# Align bigram with existing annotation

In [30]:
import torch
import numpy as np
import pickle

from tqdm import tqdm

from allennlp.predictors.predictor import Predictor
import allennlp_models.tagging

from transformers import BertTokenizer

from tokenizations import get_alignments

# Read Data

In [1]:
def read_data(datapath):
    data = open(datapath).readlines()
    states = []
    words = []
    word_idx = []
    for li, l in enumerate(data):
        if(li % 3 == 0): word_idx.append([int(w) for w in l.split()])
        elif(li % 3 == 1): states.append([int(z) for z in l.split()])
        else: words.append(l.split())
    return words, states, word_idx

In [2]:
words, states, word_idx = read_data('bertnet_0.0.6.4_dev_epoch_-1_state_seq.txt')

In [18]:
tokenizer = BertTokenizer.from_pretrained('bert-base-uncased')

In [53]:
len(states[0]), len(words[0])

(23, 23)

In [51]:
print(words[0])

['you', "'", 're', 'right', ',', '"', 'the', 'bottom', 'line', 'is', 'truth', ',', '"', 'ind', '##ep', '##end', '##ant', 'from', 'you', 'or', 'anyone', 'else', '.']

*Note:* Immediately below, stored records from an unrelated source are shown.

Lemma neutral_setDurationFeedback strength : neutral (setDurationFeedback strength).
Proof. unfold setDurationFeedback. repeat neutral_step. Qed.

Lemma neutral_init instance : neutral (init instance).
Proof.
  intros this. unfold init, jbind, jget. simpl.
  destruct (_module this) eqn:Hm; simpl; [apply same_holdings_refl|].
  unfold same_holdings. simpl. repeat split; eauto.
Qed.

Lemma flush_loop_same_holdings fuel outLength chunks total this r this' :
  flush_loop fuel outLength chunks total this = Some (r, this') ->
  same_holdings this this'.
Proof.
  revert chunks total this.
  induction fuel as [|fuel IH]; intros chunks total this; simpl; [done|].
  pose proof (neutral_api
                (sonicIntReadFloatFromStream (number (_streamPtr this))
                   (number (_outputBufferPtr this)) (_outputBufferSize this))
                (ReadFloat (number (_streamPtr this))
                   (number (_outputBufferPtr this)) (_outputBufferSize this))
                (fun _ => I) this) as H1.
  destruct (api _ _ this) as [[n|t] this1]; simpl in *;
    [|by intros [= <- <-]].
  destruct (n <=? 0); [by intros [= <- <-]|].
  destruct (n * numChannels this1 <? 0); [by intros [= <- <-]|].
  pose proof (neutral_read_view (number (_outputBufferPtr this1)) outLength this1)
    as H2.
  destruct (read_view _ outLength this1) as [[view|t] this2]; simpl in *.
  - intros H. eapply same_holdings_trans; [done|].
    eapply same_holdings_trans; [done|]. by eapply IH.
  - intros [= <- <-]. by eapply same_holdings_trans.
Qed.

Lemma flush_same_holdings fuel this r this' :
  flush fuel this = Some (r, this') -> same_holdings this this'.
Proof.
  unfold flush. destruct (negb (truthy (_streamPtr this)));
    [intros [= <- <-]; apply same_holdings_refl|].
  assert (neutral flush_begin) as Hn by (unfold flush_begin; repeat neutral_step).
  specialize (Hn this). destruct (flush_begin this) as [[outLength|t] this1];
    simpl in *; [|by intros [= <- <-]].
  destruct (flush_loop fuel outLength [] 0 this1) as [[[[chunks total]|t] this2]|]
    eqn:Hloop; [| |done].
  - intros [= <- <-]. eapply same_holdings_trans; [done|].
    by eapply flush_loop_same_holdings.
  - intros [= <- <-]. eapply same_holdings_trans; [done|].
    by eapply flush_loop_same_holdings.
Qed.

Lemma remove_first_head p live : remove_first p (p :: live) = live.
Proof. simpl. by rewrite Z.eqb_refl. Qed.
(** * Mailroom (peewee edition): the interaction shell and its collaborators

    A shallow embedding of [mailroom_peewee.py]: the menu loop, the two
    prompt loops, the thank-you flow and the projection flow, together with
    the parts of Python they rest on ([str.strip], [str.lower],
    [str.split], [str.title], [int] and [float] on text).

    Conventions.
    - Text is ASCII: a Python [str] is a [string] whose characters are code
      points below 128.  Characters above that are carried along as
      uncased, non-blank symbols.
    - A Python [float] is an IEEE binary64 value, [spec_float] at
      precision 53 and maximal exponent 1024.
    - [input()] reads from a finite list of lines; reading past its end
      raises [EOFError], as Python does at end of file. *)

From Stdlib Require Import ZArith QArith Ascii String List Bool Lia Lqa.
From Stdlib Require Import Floats.SpecFloat.
From Stdlib Require Import Structures.OrdersEx.
From stdpp Require Import base option list gmap strings sorting.

Local Open Scope Z_scope.

(* ===================================================================== *)
(** ** Python text operations *)
(* ===================================================================== *)

Module PyStr.

Definition code (c : ascii) : N := N_of_ascii c.

(** [str.isspace] on one ASCII character: tab, line feed, vertical tab,
    form feed, carriage return, the four separators 0x1c-0x1f, space. *)
Definition is_space (c : ascii) : bool :=
  let n := code c in
  ((9 <=? n) && (n <=? 13) || (28 <=? n) && (n <=? 32))%N.

Definition is_upper (c : ascii) : bool :=
  let n := code c in ((65 <=? n) && (n <=? 90))%N.

Definition is_lower (c : ascii) : bool :=
  let n := code c in ((97 <=? n) && (n <=? 122))%N.

(** A cased character is a letter. *)
Definition is_cased (c : ascii) : bool := is_upper c || is_lower c.

Definition lower_char (c : ascii) : ascii :=
  if is_upper c then ascii_of_N (code c + 32) else c.

Definition upper_char (c : ascii) : ascii :=
  if is_lower c then ascii_of_N (code c - 32) else c.

Definition is_empty (s : string) : bool :=
  match s with EmptyString => true | String _ _ => false end.

(** [str.lower] *)
Fixpoint lower (s : string) : string :=
  match s with
  | EmptyString => EmptyString
  | String c s' => String (lower_char c) (lower s')
  end.

Fixpoint lstrip (s : string) : string :=
  match s with
  | EmptyString => EmptyString
  | String c s' => if is_space c then lstrip s' else s
  end.

Fixpoint rstrip (s : string) : string :=
  match s with
  | EmptyString => EmptyString
  | String c s' =>
      let r := rstrip s' in
      if is_space c && is_empty r then EmptyString else String c r
  end.

(** [str.strip] without argument *)
Definition strip (s : string) : string := rstrip (lstrip s).

(** [s.startswith(p)] *)
Definition startswith (s p : string) : bool := String.prefix p s.

(** [str.split] without argument: the maximal runs of non-blank
    characters.  [split_go] returns the word in progress at the head of
    the text and the words completed after it. *)
Definition push_word (w : string) (ws : list string) : list string :=
  if is_empty w then ws else w :: ws.

Fixpoint split_go (s : string) : string * list string :=
  match s with
  | EmptyString => (EmptyString, [])
  | String c s' =>
      let '(w, ws) := split_go s' in
      if is_space c then (EmptyString, push_word w ws)
      else (String c w, ws)
  end.

Definition split (s : string) : list string :=
  let '(w, ws) := split_go s in push_word w ws.

(** [str.title]: a letter is upper-cased unless the character before it
    is a letter, in which case it is lower-cased. *)
Fixpoint title_go (previous_is_cased : bool) (s : string) : string :=
  match s with
  | EmptyString => EmptyString
  | String c s' =>
      String (if previous_is_cased then lower_char c else upper_char c)
             (title_go (is_cased c) s')
  end.

Definition title (s : string) : string := title_go false s.

(** [sep.join(words)] *)
Definition join (sep : string) (ws : list string) : string :=
  String.concat sep ws.

End PyStr.

(* ===================================================================== *)
(** ** Python numbers read from text *)
(* ===================================================================== *)

Module PyNum.
Import PyStr.

Definition prec : Z := 53.
Definition emax : Z := 1024.

Definition digit (c : ascii) : option Z :=
  let n := code c in
  if ((48 <=? n) && (n <=? 57))%N then Some (Z.of_N n - 48) else None.

Definition underscore : ascii := "_"%char.

(** The grammar's [digitpart ::= digit (["_"] digit)*].  [digits_tail]
    reads what may follow a first digit and returns the digits with the
    unread rest. *)
Fixpoint digits_tail (s : string) : list Z * string :=
  match s with
  | EmptyString => ([], EmptyString)
  | String c s' =>
      match digit c with
      | Some d => let '(ds, r) := digits_tail s' in (d :: ds, r)
      | None =>
          if Ascii.eqb c underscore then
            match s' with
            | String c' s'' =>
                match digit c' with
                | Some d => let '(ds, r) := digits_tail s'' in (d :: ds, r)
                | None => ([], s)
                end
            | EmptyString => ([], s)
            end
          else ([], s)
      end
  end.

Definition digitpart (s : string) : option (list Z * string) :=
  match s with
  | EmptyString => None
  | String c s' =>
      match digit c with
      | Some d => let '(ds, r) := digits_tail s' in Some (d :: ds, r)
      | None => None
      end
  end.

Definition digits_value (ds : list Z) : Z :=
  fold_left (fun acc d => 10 * acc + d) ds 0.

(** An optional sign: [true] for a minus. *)
Definition sign (s : string) : bool * string :=
  match s with
  | String "-"%char s' => (true, s')
  | String "+"%char s' => (false, s')
  | _ => (false, s)
  end.

(** The blanks that [int] and [float] allow around a number: the C
    locale's white space (space, tab, line feed, vertical tab, form feed,
    carriage return).  The separators 0x1c-0x1f, which [str.strip] takes
    off, are not among them. *)
Definition isspace_c (c : ascii) : bool :=
  let n := code c in
  ((9 <=? n) && (n <=? 13) || (n =? 32))%N.

Fixpoint lstrip_c (s : string) : string :=
  match s with
  | EmptyString => EmptyString
  | String c s' => if isspace_c c then lstrip_c s' else s
  end.

Fixpoint rstrip_c (s : string) : string :=
  match s with
  | EmptyString => EmptyString
  | String c s' =>
      let r := rstrip_c s' in
      if isspace_c c && is_empty r then EmptyString else String c r
  end.

Definition strip_c (s : string) : string := rstrip_c (lstrip_c s).

(** The longest run of digits that [int] converts (the default of
    [sys.get_int_max_str_digits]); a longer one is a [ValueError]. *)
Definition int_max_str_digits : nat := 4300.

(** [int(text)] in base ten; [None] stands for [ValueError]. *)
Definition py_int (text : string) : option Z :=
  let '(neg, s) := sign (strip_c text) in
  match digitpart s with
  | Some (ds, EmptyString) =>
      if (int_max_str_digits <? length ds)%nat then None
      else Some (if neg then - digits_value ds else digits_value ds)
  | _ => None
  end.

(** The decimal [m * 10^e] (with [m > 0]) rounded to the nearest
    binary64, ties to even; too large gives an infinity, too small a
    zero. *)
Definition decimal_to_float (neg : bool) (m : positive) (e : Z) : spec_float :=
  match e with
  | Zneg k =>
      let '(q, e', l) :=
        SFdiv_core_binary prec emax (Zpos m) 0 (Zpos (10 ^ k)) 0 in
      binary_round_aux prec emax neg q e' l
  | _ => binary_round prec emax neg (m * Z.to_pos (10 ^ e)) 0
  end.

Definition number (s : string) : option (list Z * list Z * string) :=
  match digitpart s with
  | Some (ds, String "."%char r) =>
      match digitpart r with
      | Some (fs, r') => Some (ds, fs, r')
      | None => Some (ds, [], r)
      end
  | Some (ds, r) => Some (ds, [], r)
  | None =>
      match s with
      | String "."%char r =>
          match digitpart r with
          | Some (fs, r') => Some ([], fs, r')
          | None => None
          end
      | _ => None
      end
  end.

## Convert Bert tokenized to spacy tokenized

In [10]:
bert_to_spacy_all = pickle.load(open('bert_to_spacy.pkl', 'rb'))

In [74]:
def convert_state(bert2spacy, tags):
    prev_spacy_idx = -1
    tags_converted = []
    assert(len(bert2spacy) == len(tags)) # make sure pre-stored data matches the dev data
    for bi, (si_, t) in enumerate(zip(bert2spacy, tags)):
        for si in si_:
            assert(si == prev_spacy_idx or si == prev_spacy_idx + 1) # every spacy token should be aligned
            # if many consequtive BERT token correspond to the same spacy token, 
            # then only use the tag for the first bert token
            if(si == prev_spacy_idx + 1): 
                prev_spacy_idx += 1
                tags_converted.append(t)
    return tags_converted

In [8]:
def bert_to_spacy_convert(latent_tags, bert_to_spacy_all):
    ## convert a tag seq upon bert-tokenized to spacy-tokenized
    latent_tags_spacy = []
    assert(len(bert_to_spacy_all) == len(latent_tags))
    for bert2spacy, tags in tqdm(zip(bert_to_spacy_all, latent_tags)):
        prev_spacy_idx = -1
        tags_converted = []
        assert(len(bert2spacy) == len(tags)) # make sure pre-stored data matches the dev data
        for bi, (si_, t) in enumerate(zip(bert2spacy, tags)):
            for si in si_:
                assert(si == prev_spacy_idx or si == prev_spacy_idx + 1)
                # if many consequtive BERT token correspond to the same spacy token, 
                # then only use the tag for the first bert token
                if(si == prev_spacy_idx + 1): 
                    prev_spacy_idx += 1
                    tags_converted.append(t)
        latent_tags_spacy.append(tags_converted)
    return latent_tags_spacy

In [13]:
states_spacy = bert_to_spacy_convert(states, bert_to_spacy_all)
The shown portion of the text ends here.